The year was 1974 when I was raped by the husband of a distant cousin. I had been sent by my aunt whom I lived with to take food to her niece in the city. When I arrived she had left and gone to her farm on the outskirts of the city as it is the custom for families in the city to have another compound on their farms.



Her husband drugged me with beer, sexually assaulted and threatened that if I dare told anyone I will die. I remember vomiting and feeling very afraid and sick to my stomach but when I saw my much older sister at the market on my way back I broke down and started sobbing and told her that "Medoza" made magic and produced a scarf out of paper and told me not to tell anyone or I will die. My older sister must have found it strange that giving a 12 year old a scarf should be cause for a death threat; and so shared the story with my birth mother who lived in a different city.



My mother traveled all evening to get to my aunt's house in our village. When she arrived, my aunt was surprised to see her and when she disclosed what her reason for the visit was, my aunt scoffed and told my birth mother that the man was known for making scarves out of paper all the time and giving them away; to which my mother responded that she had lost too many children and was not about to lose another one to a magician. My birth mother told my aunt that we were to leave the house immediately which we did and spent the night at my mother's cousin. My aunt had a nightmare about the magician and from then on believed that he was out to harm me and never spoke to him again. I was taken to different traditional healers who cleansed me with all sorts of traditional herbs to rehabilitate me from the evil spirits cast on me by "Medoza".

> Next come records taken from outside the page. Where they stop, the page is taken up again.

(* ===== verification/Http.v ===== *)
(** * [internal/api/httphandler.go]: the HTTP entry point *)

From S2P Require Import Prelude Errors Strconv Text Types Effects Ports Base64 DemoLib Jmes EdgeFlap EdgeProps Ttl Flow FlowProps.

(** The parts of an [http.Request] the handler reads. [Body] is what reading the
    whole body yields: its bytes, and the error after them if the connection
    failed. *)
Record Request := mkRequest {
  Method : string;
  Path : string;
  Header : gmap string (list string);
  Body : string * option error;
  RemoteAddr : string;
}.

Definition body_limit : Z := Z.shiftl 1 20.

(** [io.ReadAll(io.LimitReader(r.Body, n))]: at most [n] bytes; an error after
    them is not seen. *)
Definition read_limited (body : string * option error) (n : Z) : string * option error :=
  if decide (len (fst body) < n) then body
  else (String.substring 0 (Z.to_nat n) (fst body), None).

(** [clientIP]: [None] is the index panic of [\[0\]]. *)
Definition clientIP (r : Request) : option string :=
  let xff := Header_Get (Header r) "X-Forwarded-For" in
  if decide (xff ≠ "") then TrimSpace <$> head (Split xff ","%char)
  else
    match SplitHostPort (RemoteAddr r) with
    | inr _ => Some (RemoteAddr r)
    | inl (host, _) => Some host
    end.

(** The newline [Fprintln] and the JSON encoder end their output with. *)
Definition newline : string := String (byte_of 10) "".

(** [http.Error] of the standard library. The headers it deletes are never set
    by this service. *)
Definition http_Error (msg : string) (code : Z) : prog AppE unit :=
  _ ← trigger (respE (SetHeader "Content-Type" "text/plain; charset=utf-8"));
  _ ← trigger (respE (SetHeader "X-Content-Type-Options" "nosniff"));
  _ ← trigger (respE (WriteHeader code));
  _ ← trigger (respE (Write (msg +:+ newline)));
  mret tt.

Section http.
Context `{L : Lib}.

(** [writeJSON]: the encoder marshals first and writes the text with a newline
    in one call. *)
Definition writeJSON (code : Z) (v : any) : prog AppE (option error) :=
  _ ← trigger (respE (SetHeader "Content-Type" "application/json"));
  _ ← trigger (respE (WriteHeader code));
  match json_Marshal v with
  | inr err => mret (Some err)
  | inl b => trigger (respE (Write (b +:+ newline)))
  end.

Definition status_json (a : Action) : any := VMap (Some [("status", VString (StatusTextMap a))]).

Definition respond_status (code : Z) (a : Action) : prog AppE unit :=
  err ← writeJSON code (status_json a);
  match err with
  | Some _ => http_Error "failed to write response" StatusInternalServerError
  | None => mret tt
  end.

(** The two publishing cases: marshal, publish, answer. *)
Definition publish_and_respond (cc : ClientConfig) (a : Action) (content : gomap) : prog AppE unit :=
  match json_Marshal (VMap content) with
  | inr _ => http_Error "failed to marshal payload" StatusInternalServerError
  | inl b =>
      err ← trigger (pubE (PublishRaw (SNSArn (Target (Trigger cc))) b));
      match err with
      | Some _ => http_Error "failed to publish" StatusInternalServerError
      | None => respond_status StatusAccepted a
      end
  end.

(** [Handler.handleNotify]. *)
Definition handleNotify (r : Request) : prog AppE unit :=
  if decide (Method r ≠ "POST") then http_Error "method not allowed" StatusMethodNotAllowed
  else
    let clientID := Header_Get (Header r) ClientIDHdrName in
    let clientKey := Header_Get (Header r) ClientKeyHdrName in
    '(cc, err) ← LoadCachedClientConfig clientID;
    match err with
    | Some _ => http_Error "unknown client" StatusUnauthorized
    | None =>
    match Auth cc clientID clientKey with
    | Some err => http_Error (default "" (Error err)) StatusUnauthorized
    | None =>
    match read_limited (Body r) body_limit with
    | (_, Some _) => http_Error "read error" StatusBadRequest
    | (body, None) =>
    if decide (len body = 0) then http_Error "empty body" StatusBadRequest
    else
    match json_Unmarshal body with
    | (_, Some _) => http_Error "invalid json" StatusBadRequest
    | (payload, None) =>
    ip ← or_panic (clientIP r);
    '(action, statusCode, newPayload, err) ← Run clientID ip cc payload;
    match err with
    | Some err => http_Error (default "" (Error err)) statusCode
    | None =>
    match action with
    | NoOp | SuppressFlapping | SuppressDedup => respond_status statusCode action
    | AggregateSent => publish_and_respond cc action newPayload
    | EdgeTriggeredForward | ForwardedAsIs => publish_and_respond cc action payload
    end
    end
    end
    end
    end
    end.

(** [Handler.Router]: the two patterns without a trailing slash match exactly
    their path; [ServeMux] answers 404 otherwise. Paths are taken as already
    clean (the multiplexer redirects the others). *)
Definition Router (r : Request) : prog AppE unit :=
  if decide (Path r = "/notify") then handleNotify r
  else if decide (Path r = "/health") then trigger (respE (WriteHeader StatusOK))
  else http_Error "404 page not found" StatusNotFound.

End http.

I was cleansed physically but the sexual, emotional and psychological damage had been done and it will take its tool and manifested itself in my early 20s where I started to self doubt, feeling very useless and hopeless about my life after a failed arranged marriage, fraught with domestic violence, which I ended and left with a child. I did overcome those dark days by refocusing on getting an education and doing very well in school and becoming rebellious to all traditional family norms; where I started dating a European which was still a taboo in my culture and eventually, went on to graduate college.



The monster or self-doubt showed its head again in 1998 when I was living alone in the U.S. and had just had a child with a man who told me I was not good enough. This time, I told the story in a narrative form in a letter which I sent to my immediate older sister and lamented the sufferings I had gone through having missed the opportunity of growing up with my birth mother who raised all of them and how I lost every sense of self, the day I was raped. It was hard but very freeing and I have continued to own and share the narrative in my own words. I used to fantasize owning a handgun and marching into the rapist's home and killing him but I don't feel that way anymore...I guess like they say, time help heal the wounds!!!



My initial fears were those of death which is why I never quite disclosed the rape but choose to tell the story of the scarf instead. Being vulnerable and sharing the shaming part of my life history, straightened my connection and bond to my immediate older sister who I am still very close with to this day. I learned to own the story and tell it in my own words not let the narrative own my life and this turned out, to elevate the sense of guilt, shame and hopelessness that often stays with rape victims and survivors. It made me a stronger woman, sister, mother and a fierce protector of my own children and other females in my family; a strong social justice advocate on women rights and a good clinician who work with victims of trauma and domestic violence.